Predator: Badlands proves the hunt still matters—stripping the franchise down to blood, brains, and brutal survival, and reminding us why the Predator was terrifying in the first place.

by Gordon Shelly

NOTE: Having recently watched it again, I reevaluated my score (increased it by .5) and tweaked the review a bit. On a second watch, I like this movie even more!

Predator: Badlands is not just a return to form for the franchise, it’s a full-on reclamation of its soul. Against all odds, and against my own expectations, Badlands manages to do what once seemed impossible: it stands shoulder to shoulder with John McTiernan’s original Predator and, remarkably, surpasses Prey. This is lean, ferocious, beautifully staged genre filmmaking that understands exactly why this series has endured for nearly four decades.

After the elegant reinvention that was Prey, many fans assumed the ceiling had been reached. That film stripped the concept back to its essentials and reminded audiences that Predator works best when it’s primal, intimate, and character-driven. Badlands doesn’t undo that lesson, it deepens it. Where Prey reintroduced the hunt, Badlands refines it, weaponizes it, and pushes it into harsher, more psychologically charged terrain.

When you learn the main characters are essentially a monster and a robot, the task of making a movie feel human, seems overwhelming. But this is where Badlands is at its best, actually.
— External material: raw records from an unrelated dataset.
(** The quotient of a 53-bit number by the scale. *)
Lemma div_scale s m e : 2 ^ 52 <= Z.pos m < 2 ^ 53 -> -60 <= e <= 0 ->
  exists k, (k = 0 \/ (k = 1 /\ 2 ^ 53 * SCALE <= Z.pos m * 2 ^ 30)) /\
    rounded (Z.pos m * 2 ^ 53) (Z.pos scale_mantissa) (e - 30) k s (fdiv (S754_finite s m e) (f64_of_int SCALE)).
Proof.
  intros Hm He. rewrite f64_of_scale. unfold fdiv, SFdiv, SFdiv_core_binary.
  assert (Hd : Zdigits2 (Z.pos m) = 53).
  { rewrite Zdigits_log2 by lia. assert (52 <= Z.log2 (Z.pos m)) by (apply Z.log2_le_pow2; lia).
    assert (Z.log2 (Z.pos m) < 53) by (apply Z.log2_lt_pow2; lia). lia. }
  rewrite Hd. change (Zdigits2 (Z.pos scale_mantissa)) with 53. unfold fexp, emin.
  replace (Z.min _ _) with (e - 30) by lia. replace (e - -23 - (e - 30)) with 53 by lia.
  rewrite Z.shiftl_mul_pow2 by lia. set (q := Z.pos m * 2 ^ 53 / Z.pos scale_mantissa). set (r := (Z.pos m * 2 ^ 53) mod Z.pos scale_mantissa).
  assert (Z.div_eucl (Z.pos m * 2 ^ 53) (Z.pos scale_mantissa) = (q, r)) as ->.
  { unfold q, r, Z.div, Z.modulo. by destruct (Z.div_eucl _ _). }
  assert (Hq : 2 ^ 52 <= q < 2 ^ 54).
  { unfold q, scale_mantissa. split; [apply Z.div_le_lower_bound; lia|apply Z.div_lt_upper_bound; lia]. }
  assert (Hk : Z.log2 q - 52 = 0 \/ (Z.log2 q - 52 = 1 /\ 2 ^ 53 <= q)).
  { destruct (Z.lt_ge_cases q (2 ^ 53)) as [Hlt|Hge].
    - left. assert (52 <= Z.log2 q) by (apply Z.log2_le_pow2; lia). assert (Z.log2 q < 53) by (apply Z.log2_lt_pow2; lia). lia.
    - right. assert (53 <= Z.log2 q) by (apply Z.log2_le_pow2; lia). assert (Z.log2 q < 54) by (apply Z.log2_lt_pow2; lia). lia. }
  exists (Z.log2 q - 52). split.
  - destruct Hk as [->|[-> Hge]]; [by left|]. right. split; [done|]. unfold q, SCALE in *.
    pose proof (Z.mul_div_le (Z.pos m * 2 ^ 53) (Z.pos scale_mantissa) ltac:(lia)). unfold scale_mantissa in *. lia.
  - rewrite xorb_false_r. apply binary_round_aux_spec; [|lia|lia|lia]. by apply located_division.
Qed.

(** The product of a 53-bit number with the scale. *)
Lemma mul_scale s m e : 2 ^ 52 <= Z.pos m < 2 ^ 53 -> -200 <= e <= 0 ->
  exists k, 52 <= k <= 53 /\ (k = 53 -> 2 ^ 105 <= Z.pos m * Z.pos scale_mantissa) /\
    rounded (Z.pos m * Z.pos scale_mantissa) 1 (e - 23) k s (fmul (S754_finite s m e) (f64_of_int SCALE)).
Proof.
  intros Hm He. rewrite f64_of_scale. unfold fmul, SFmul. rewrite xorb_false_r, Pos2Z.inj_mul. set (p := Z.pos m * Z.pos scale_mantissa).
  assert (Hp : 2 ^ 104 <= p < 2 ^ 106) by (unfold p, scale_mantissa; lia).
  assert (104 <= Z.log2 p) by (apply Z.log2_le_pow2; lia). assert (Z.log2 p < 106) by (apply Z.log2_lt_pow2; lia).
  exists (Z.log2 p - 52). split; [lia|]. split; [intros E; apply Z.log2_le_pow2; lia|]. apply binary_round_aux_spec; [apply located_exact; lia|lia|lia|lia].
Qed.

Lemma round_near m j t raw : 1 <= t -> 0 <= j <= 1 -> Z.abs (Z.pos m * 2 ^ j - raw * 2 ^ t) < 2 ^ (t - 1) ->
  round_magnitude m (j - t) = raw.
Proof.
  intros Ht Hj Hn. unfold round_magnitude.
  assert (Hd : forall u, 0 <= u -> Z.abs (Z.pos m - raw * 2 ^ (u + 1)) < 2 ^ u -> (Z.pos m + 2 ^ u) / 2 ^ (u + 1) = raw).
  { intros u Hu Hb. rewrite Z.pow_add_r in * by lia. change (2 ^ 1) with 2 in *. assert (0 < 2 ^ u) by lia.
    symmetry. apply Z.div_unique with (Z.pos m + 2 ^ u - raw * (2 ^ u * 2)); lia. }
  assert (j = 0 \/ j = 1) as [-> | ->] by lia.
  - destruct (Z.leb_spec 0 (0 - t)); [lia|]. replace (- (0 - t) - 1) with (t - 1) by lia. replace (- (0 - t)) with (t - 1 + 1) by lia.
    apply Hd; [lia|]. replace (t - 1 + 1) with t by lia. lia.
  - destruct (Z.leb_spec 0 (1 - t)).
    + assert (t = 1) as -> by lia. change (2 ^ 1) with 2 in Hn. change (2 ^ (1 - 1)) with 1 in *. lia.
    + replace (- (1 - t) - 1) with (t - 2) by lia. replace (- (1 - t)) with (t - 2 + 1) by lia. apply Hd; [lia|].
      replace t with ((t - 2 + 1) + 1) in Hn by lia. rewrite Z.pow_add_r in Hn by lia. replace (t - 2 + 1 + 1 - 1) with (t - 2 + 1) in Hn by lia.
      rewrite Z.pow_add_r in * by lia. change (2 ^ 1) with 2 in *. lia.
Qed.
(* ===== verification/RunStore.v ===== *)
(** * Strategies and runs in tables ([store.rs], the rest)

    Signals and commands read as order intents, the ingest log, and the five tables a
    finished run writes in one transaction. *)
From S2P Require Export Engine MarketStore.
Import EventIO.
#[local] Open Scope Z_scope.

(** One completed load. *)
Record IngestEntry := mkIngestEntry {
  ie_ts : UnixNanos;
  ie_vendor : string;
  ie_digest : string;
  ie_records : Z;
  ie_window : option TimeWindow;
  ie_instruments : Z;
}.

Module RunStore.
Section Strategies.
Context `{Env} `{ArrowRows}.
Implicit Types db : Database.

(** ** Signals *)
Definition parse_tif (text : string) : Result TimeInForce :=
  if String.eqb text "gtc" then Ok GoodTilCancel
  else if String.eqb text "ioc" then Ok ImmediateOrCancel
  else if String.eqb text "fok" then Ok FillOrKill
  else Err (Parse "time in force" text).
Definition tif_name (t : TimeInForce) : string :=
  match t with GoodTilCancel => "gtc" | ImmediateOrCancel => "ioc" | FillOrKill => "fok" end.

(** The columns an order intent is read from. *)
Record IntentColumns := mkIntentColumns {
  ic_instrument : Column; ic_outcome : Column; ic_side : Column; ic_quantity : Column; ic_kind : Column;
  ic_limit : Column; ic_tif : Column; ic_tag : Column; ic_reduce_only : Column; ic_post_only : option Column;
}.
Definition set_if (c : option Column) (row : nat) : bool :=
  match c with Some c => Col.is_valid c row && Col.bool c row | None => false end.
(** The order a row asks for; [what] names the kind column in its error. *)
Definition intent (what : string) (c : IntentColumns) (row : nat) : Result OrderRequest :=
  let? id := InstrumentId.new (Col.str (ic_instrument c) row) in
  let out_id := Col.int (ic_outcome c) row in
  let? side := Side.parse (Col.str (ic_side c) row) in
  let? size := read_fixed_value (ic_quantity c) row "quantity" in
  let name := Col.str (ic_kind c) row in
  let? request :=
    if String.eqb name "market" then Ok (OrderRequest.market id out_id side size)
    else if String.eqb name "limit" then
      let? price := read_fixed (ic_limit c) row "limit_price" in
      let? price := ok_or price (invalid "limit order has no limit_price") in
      Ok (OrderRequest.limit id out_id side price size)
    else Err (Parse what name) in
  let? request := match Col.opt_str (ic_tif c) row with
    | Some text => let? tif := parse_tif text in Ok (OrderRequest.with_time_in_force request tif)
    | None => Ok request
    end in
  let request := match Col.opt_str (ic_tag c) row with
    | Some text => OrderRequest.with_tag request text | None => request end in
  let request := if set_if (Some (ic_reduce_only c)) row then OrderRequest.reduce_only request else request in
  Ok (if set_if (ic_post_only c) row then OrderRequest.post_only request else request).

Definition signal_batch (b : RecordBatch) : Result (list (UnixNanos * OrderRequest)) :=
  let? ts := Col.column Col.timestamps b "ts" in
  let? instrument := Col.column Col.strings b "instrument_id" in
  let? outcome := Col.column Col.uint16s b "outcome" in
  let? side := Col.column Col.strings b "side" in
  let? quantity := Col.fixed b "quantity" in
  let? kind := Col.column Col.strings b "kind" in
  let? limit := Col.fixed b "limit_price" in
  let? tif := Col.column Col.strings b "time_in_force" in
  let? tag := Col.column Col.strings b "tag" in
  let? reduce_only := Col.column Col.booleans b "reduce_only" in
  let post_only := ok (Col.column Col.booleans b "post_only") in
  let c := mkIntentColumns instrument outcome side quantity kind limit tif tag reduce_only post_only in
  map_res (fun row => let? r := intent "signal kind" c row in Ok (Col.int ts row, r)) (seq 0 (rb_rows b)).
Definition signals_of (batches : list RecordBatch) : Result (list (UnixNanos * OrderRequest)) :=
  let? l := map_res signal_batch batches in Ok (sort_by_key fst (concat l)).
Definition read_signals db (table : string) (at_ : ReadAt) (window : option TimeWindow) :
    bprog (list (UnixNanos * OrderRequest)) :=
  let* batches := scan db table at_ window None in bret (signals_of batches).

(** ** Commands *)
Definition missing (present : bool) (field : string) : Result unit :=
  if present then Ok tt else Err (invalid ("submit command is missing " +:+ field)).
Definition command_at (action client_id : Column) (c : IntentColumns) (row : nat) : Result ReplayCommand :=
  let id := Col.str client_id row in
  let name := Col.str action row in
  if String.eqb name "cancel" then Ok (RcCancel id)
  else if String.eqb name "amend" then
    let? quantity := read_fixed (ic_quantity c) row "quantity" in
    let? limit := read_fixed (ic_limit c) row "limit_price" in
    match quantity, limit with
    | None, None => Err (invalid "amend command changes neither quantity nor limit_price")
    | _, _ => Ok (RcAmend id quantity limit)
    end
  else if String.eqb name "submit" then
    let? _ := missing (Col.is_valid (ic_instrument c) row) "instrument_id" in
    let? _ := missing (Col.is_valid (ic_outcome c) row) "outcome" in
    let? _ := missing (Col.is_valid (ic_side c) row) "side" in
    let? _ := missing (negb (is_null (cell (ic_quantity c) row))) "quantity" in
    let? _ := missing (Col.is_valid (ic_kind c) row) "kind" in
    let? request := intent "command kind" c row in
    Ok (RcSubmit id request)
  else Err (Parse "command action" name).
Definition command_batch (b : RecordBatch) : Result (list (UnixNanos * ReplayCommand)) :=
  let? ts := Col.column Col.timestamps b "ts" in
  let? action := Col.column Col.strings b "action" in
  let? client_id := Col.column Col.strings b "client_order_id" in
  let? instrument := Col.column Col.strings b "instrument_id" in
  let? outcome := Col.column Col.uint16s b "outcome" in
  let? side := Col.column Col.strings b "side" in
  let? quantity := Col.fixed b "quantity" in
  let? kind := Col.column Col.strings b "kind" in
  let? limit := Col.fixed b "limit_price" in
  let? tif := Col.column Col.strings b "time_in_force" in
  let? tag := Col.column Col.strings b "tag" in
  let? reduce_only := Col.column Col.booleans b "reduce_only" in
  let post_only := ok (Col.column Col.booleans b "post_only") in
  let c := mkIntentColumns instrument outcome side quantity kind limit tif tag reduce_only post_only in
  map_res (fun row => let? r := command_at action client_id c row in Ok (Col.int ts row, r)) (seq 0 (rb_rows b)).
Definition commands_of (batches : list RecordBatch) : Result (list (UnixNanos * ReplayCommand)) :=
  let? l := map_res command_batch batches in Ok (sort_by_key fst (concat l)).
Definition read_commands db (table : string) (at_ : ReadAt) (window : option TimeWindow) :
    bprog (list (UnixNanos * ReplayCommand)) :=
  let* batches := scan db table at_ window None in bret (commands_of batches).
Set in an unforgiving landscape that feels both ancient and post-apocalyptic, Badlands leans heavily into atmosphere. The environment is not just a backdrop, it’s an active participant in the story. Dust-choked horizons, blistering heat, and vast stretches of silence give the film a mythic quality. You feel the isolation. You feel the vulnerability. And when the Predator finally reveals itself, the impact is devastating.

We are also introduced to an array of otherworld life forms and an indirect tie-in to Alien: Earth with the corporate wrangling of these alien creatures.

What truly elevates Badlands is its understanding of suspense. This film knows how to wait. It trusts the audience. Rather than relying on constant action or nostalgia bait, it builds dread slowly and deliberately.

The performances are another major strength. The cast is uniformly excellent, grounding the film in emotional realism even as the body count rises. This isn’t about bravado or muscle-bound heroics. It’s about survival, adaptation, and intelligence. Watching characters learn, fail, and evolve in real time is one of the film’s greatest pleasures.

Crucially, Badlands understands that Predator stories are at their best when the humans are just as interesting as the monster (not that there are any actual humans in this movie). The film invests time in its characters, their histories, and their internal conflicts. That investment pays off when the hunt begins in earnest. Every loss feels earned. Every victory feels hard-fought. There’s a sense that survival comes at a cost, both physical and psychological, and the film never lets you forget it.

From a technical standpoint, Badlands is stunning. The cinematography is stark and purposeful, favoring wide compositions that emphasize scale and isolation, then snapping into brutal close-quarters chaos when violence erupts. The action is cleanly staged and refreshingly tactile. You always understand where you are and what’s at stake. The Predator’s design is also among the best in the franchise, honoring the iconic look while introducing subtle, unsettling variations that reinforce its alien menace, while at the same time giving him a high degree of emotional range.

Perhaps most impressive is how Badlands expands the mythology without overexplaining it. There are hints, implications, and world-building details that longtime fans will savor, but nothing is spelled out or spoon-fed. The film respects the mystery of the Predator species, treating them less as lore-heavy sci-fi creatures and more as ritualistic hunters bound by their own codes. This restraint is exactly what the franchise has needed.

We get some great world building with the Yautja (those whom we have come to know as the Predators). The protagonist, Dek, is surprisingly vulnerable and likeable, something we have not seen much when the Yautja is typically the antagonist. Dimitrius Schuster-Koloamatangi takes on the role of Dek with expertise and emotion, giving us nuances to the performance.

Elle Fanning plays both Thia and Tessa, Weyland-Yutani synthetics who have come to the planet in search of another creature, when Dek crosses their paths. As Thia, we have a dual protagonist, and a synth who seems more human than most actual people. And as Tessa, she plays the antagonist trying to fulfill the mission.

While Badlands is not a direct sequel to any of the actual movies, with the Weyland-Yutani involvement, it really is a more direct sequel to the Alien vs. Predator movies rather than any of the actual Predator movies!

By the time the final confrontation arrives, Badlands has earned every ounce of tension and release. The climax is brutal, clever, and emotionally resonant in ways the series hasn’t achieved since the original. It’s not just about who survives, but how they survive, and what they’re willing to sacrifice to do so.

In the end, Predator: Badlands doesn’t just revive the franchise, it cements its modern legacy. It proves that these films can still evolve without losing their identity. Bold, disciplined, and relentlessly gripping, this is the rare sequel that redefines what “best since the original” truly means. Against all expectations, Badlands doesn’t merely top Prey, it claims its place as one of the greatest entries in the Predator canon.